My last trip to a used bookstore contained a surprise. While going through the general fiction section, I came across a copy of Gustav Hasford’s The Short-Timers, first paperback edition. I belong to a men’s adventure paperback group on social media and this book has been mentioned as not a an easy one to find.
The Short-Timers is the novel that was the basis for the movie Full Metal Jacket. If you are a guy, you can probably recite dialogue from the movie, especially R. Lee Ermey’s performance as D.I. Gny. Sgt. Hartman. Of course, you all know the phrase “Me love you long time.”
Reading novels that became classic movies can be a dicey thing. You do have those instances of the movie better than the book. I have been told that Jaws is an example. The Godfather is another adaptation said to be improved by judicious pruning. More often is the case like First Blood which is an incredible novel with a weak film adaptation.
The Short-Timers was a hardback in 1979. The Bantam paperback in 1980. The novel is only 180 pages long and is a quick read. In the book, Sgt. Hartman is Sgt. Gerheim. Gerheim is described as having a beer gut and bald. Some of the dialogue from the movie is in the book like “Private Joker. I like you. You can come over to my house and fuck my sister.” My guess is the late R. Lee Ermey added some of the colorful dialogue present in the movie.
Private Pyle/Leonard Pratt is a skinny yokel instead of the hulking Vincent D’Onofrio. Sgt. Gerheim routinely beats the crap out of Pratt in addition to beatings of other recruits. When Private Pyle/Pratt blows him away, you don’t feel bad.
The infamous Da Nang Hooker scene is not present in the book. The book is also shortened up. Joker and Rafterman take out a Viet Cong guerrilla in Hue while Cowboy is only hurt. Later, Rafternman is run over by a Marine tank on the way out of Hue. Joker gets into trouble with a Colonel for his peace symbol pin and busted to a grunt.
The last section of the novel takes place at Khe Sanh. Sgt. Joker is with Cowboy’ squad on patrol in the jungle. The sniper scene from the movie in Hue takes place here in the novel. I found it interesting that Hasford refers to the sniper using an SKS rifle. The SKS is a rugged semi-automatic rifle than can be deadly witness a shoot out 20 years ago in the Wisconsin woods between some hunters and a transplanted Hmong tribesman. To nitpick, I would consider a rifleman using an SKS in the jungle as a sharp-shooter, not a sniper. Not like the shooter was using a Mosin-Nagant bolt action rifle with a scope.

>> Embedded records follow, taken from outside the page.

(** ** The probes *)

(** The loop gets past an entry of another key. *)
Lemma store_step fuel k key key' n m x len c r klen vlen glen rem v l B :
  sound clock k B -> quiet k -> heap_ok k.(hp) -> should_gc_high (shard_of k) = false -> roomy k 0 ->
  0 <= x < (cache_of k).(nr_valid_tentries) -> slot_holds k x key' len -> key' <> key ->
  get_hash_idx (cache_of k) (mk_hash (key_hash CityHash64 key) n l) = Ok (mk_hash (key_hash CityHash64 key) m x) ->
  0 <= m <= 90000 -> names_key c klen key -> plain v -> 0 <= vlen < 2 ^ 31 ->
  0 <= v.(sv_latest) <= B -> B + NAND_MAX * 2100 < 2 ^ 62 ->
  exists t k', store_loop clock (S fuel) false k c r (mk_hash (key_hash CityHash64 key) n l) klen vlen glen rem false v =
      store_loop clock fuel false k' c r (mk_hash (key_hash CityHash64 key) (m + 1) x) klen vlen glen rem false (set_time v t 0) /\
    still k k' /\ sound clock k' (B + NAND_MAX * 2) /\ quiet k' /\ v.(sv_latest) <= t <= B + NAND_MAX * 2 /\
    cached_now k' <= cached_now k + GRAIN_PER_PAGE.
Proof.
  intros S Q Ho Rm Ry Hx Sl Ne E Hm Nk [P1 P2] Hv Hl HB.
  change (2 ^ 62) with 4611686018427387904 in HB. assert (HN : NAND_MAX = 35184372088832) by reflexivity.
  cbn [store_loop]. rewrite E. cbn [mbind result_mbind result_bind hash cnt lpa].
  destruct (settle_ok clock k v.(sv_latest) v.(sv_credits) B S Hl (conj Ry (or_intror Rm))) as (t0 & k0 & -> & St0 & S0 & Ht0 & Q0 & _ & Ec0).
  cbn [mbind result_mbind result_bind].
  assert (Hx0 : 0 <= x < (cache_of k0).(nr_valid_tentries)) by (by rewrite (sk_entries _ _ St0)).
  pose proof (still_slot _ _ _ _ _ St0 (IDX_range clock _ _ _ S Hx) Sl) as Sl0.
  destruct (compare_visit_ok clock k0 x key' len t0 B S0 (Q0 Q) Hx0 Sl0)
    as (cc & t1 & k1 & E1 & E2 & Ht & E3 & St & S1 & Bz & Ht1 & E4 & Sl1 & Gr);
    [lia|change (2 ^ 62) with 4611686018427387904; lia|].
  rewrite E1. cbn [mbind result_mbind result_bind]. change (cache_of (set_cache k0 cc)) with cc. rewrite E2.
  cbn [mbind result_mbind result_bind]. rewrite (proj2 (Z.eqb_neq _ _) Ht). cbn [mbind result_mbind result_bind].
  rewrite E3. cbn [mbind result_mbind result_bind]. rewrite E4. cbn [mbind result_mbind result_bind].
  rewrite (proj2 (Z.eqb_neq _ _) (sl_mapped _ _ _ _ Sl1)), (slot_glen clock _ _ _ _ _ S1 Sl1).
  cbn [mbind result_mbind result_bind set_time flushing_prev sv_latest checking_len]. rewrite P1, P2.
  rewrite <- (sk_heap _ _ St0), <- (sk_heap _ _ St) in Ho.
  destruct (compare_slot clock k1 x key' len c klen key t1 vlen 0 false m (B + NAND_MAX) S1 Ho Sl1 Nk)
    as (t2 & s2 & C2 & S2 & Ht2 & E5); [lia|lia|lia|lia|change (2 ^ 62) with 4611686018427387904; lia|done|].
  rewrite E5. destruct (decide (key' = key)) as [|_]; [done|]. cbn [mbind result_mbind result_bind].
  assert (St2 : still k (set_shard k1 s2)) by (do 2 (etransitivity; [eassumption|]); by apply still_shard).
  destruct (unlock_ok clock (set_shard k1 s2) (IDX x) _ S2) as (k3 & -> & St3 & S3 & Q3 & Ec3).
  { rewrite (sk_pages _ _ St2). by apply (IDX_range clock _ _ _ S). }
  { exact Bz. }
  cbn [mbind result_mbind result_bind hash lpa]. rewrite (i32_small (m + 1)) by lia.
  exists (Z.max t1 t2), k3. split; [done|]. split; [by etransitivity|].
  split; [apply (sound_mono clock _ _ _ S3); lia|]. split; [done|]. split; [lia|].
  rewrite Ec3, <- Ec0. exact Gr.
Qed.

The novel ends with Joker shooting the wounded Cowboy and Alice (Eightball in the movie) in the head and leaving them than risk more men. I kept thinking of vaunted Marine marksmanship and flanking maneuvers to deal with the SKS wielding sharpshooter. Chris Kyle said in his book American Gun the Marines emphasized marksmanship as they assumed they would always be outnumbered as landing parties. The U.S. Army took a doctrine of mass firepower.
There is a second novel about Joker, The Phantom Blooper that only had a hardback edition in 1990 when it came out. Hasford had planned a third novel but died at age 45 due to diabetes.
I can’t say this is the best war novel I have ever read. Off the top of my head, I still really like Richard Matheson’s The Beardless Warriors. I don’t regret reading The Short-Timers either.
I find myself more interested in reading men’s adventure than fantasy as I get older. Lou Cameron, Len Levinson, Marv Albert are some of the writers I am currently exploring that deliver more testosterone than the contents in The Book of Swords.